++++ Available data ++++

(** ** The associated data *)

Lemma cut_unique (l1 l2 r1 r2 : list N) :
  0%N ∉ l1 → 0%N ∉ l2 → l1 ++ 0%N :: r1 = l2 ++ 0%N :: r2 → l1 = l2 ∧ r1 = r2.
Proof.
  revert l2. induction l1 as [|x l1 IH]; intros [|y l2] H1 H2 H; injection H.
  - by intros ->.
  - intros _ <-. set_solver.
  - intros _ ->. set_solver.
  - intros H' ->. apply IH in H' as [-> ->]; [done|set_solver..].
Qed.
Lemma credentialAAD_inj kind kind' ws ws' c c' : 0%N ∉ bytes ("aspm/" +:+ kind +:+ "/v1") → 0%N ∉ bytes ("aspm/" +:+ kind' +:+ "/v1") →
  containsNUL ws = false → containsNUL ws' = false →
  credentialAAD kind ws c = credentialAAD kind' ws' c' → kind = kind' ∧ ws = ws' ∧ c = c'.
Proof.
  intros Hk Hk' Hw Hw' H. apply cut_unique in H as [H1 H]; [|done..].
  assert (∀ s, containsNUL s = false → 0%N ∉ bytes s) as Hnul.
  { intros s Hs Hin. unfold containsNUL in Hs. assert (existsb (N.eqb 0) (bytes s) = true); [|congruence].
    apply existsb_Exists. by exists 0%N. }
  apply cut_unique in H as [H2 H3]; [|by apply Hnul..]. split_and!.
  - apply bytes_inj in H1. injection H1 as H1. apply (f_equal bytes) in H1. rewrite !bytes_app in H1.
    by apply bytes_inj, (app_inv_tail (bytes "/v1")).
  - by apply bytes_inj.
  - by apply bytes_inj.
Qed.
(** The kinds of credential differ, and hold no NUL. *)
Definition kindOf (profile : string) : option string :=
  if profile ==? SlackWorkspaceBot then Some "slack-credential" else if profile ==? JiraCloudV3 then Some "jira-credential"
  else if profile ==? TeamsWorkflows then Some "teams-workflow-credential"
  else if profile ==? GenericWebhookV1 then Some "generic-webhook-credential" else None.
Lemma connectionAAD_kind profile ws c aad : connectionCredentialAAD profile ws c = Ok aad →
  ∃ kind, kindOf profile = Some kind ∧ aad = credentialAAD kind ws c.
Proof. unfold connectionCredentialAAD, kindOf. repeat case_if; intros [= <-]; eauto. Qed.
Lemma kindOf_inj profile profile' kind : kindOf profile = Some kind → kindOf profile' = Some kind → profile = profile'.
Proof. unfold kindOf. repeat case_if; intros [= <-] [=]; congruence. Qed.
Lemma kindOf_plain profile kind : kindOf profile = Some kind → 0%N ∉ bytes ("aspm/" +:+ kind +:+ "/v1").
Proof. unfold kindOf. repeat case_if; intros [= <-] H; apply (bool_decide_eq_true_2 _) in H; vm_compute in H; discriminate H. Qed.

++++

Directions for this task
Reproduce exactly the entries above, limited to the lines from the one with "s) = true); [|congruence]." through the one with "credentialAAD kind ws c.", both included.

Response area
  { intros s Hs Hin. unfold containsNUL in Hs. assert (existsb (N.eqb 0) (bytes s) = true); [|congruence].
    apply existsb_Exists. by exists 0%N. }
  apply cut_unique in H as [H2 H3]; [|by apply Hnul..]. split_and!.
  - apply bytes_inj in H1. injection H1 as H1. apply (f_equal bytes) in H1. rewrite !bytes_app in H1.
    by apply bytes_inj, (app_inv_tail (bytes "/v1")).
  - by apply bytes_inj.
  - by apply bytes_inj.
Qed.
(** The kinds of credential differ, and hold no NUL. *)
Definition kindOf (profile : string) : option string :=
  if profile ==? SlackWorkspaceBot then Some "slack-credential" else if profile ==? JiraCloudV3 then Some "jira-credential"
  else if profile ==? TeamsWorkflows then Some "teams-workflow-credential"
  else if profile ==? GenericWebhookV1 then Some "generic-webhook-credential" else None.
Lemma connectionAAD_kind profile ws c aad : connectionCredentialAAD profile ws c = Ok aad →
  ∃ kind, kindOf profile = Some kind ∧ aad = credentialAAD kind ws c.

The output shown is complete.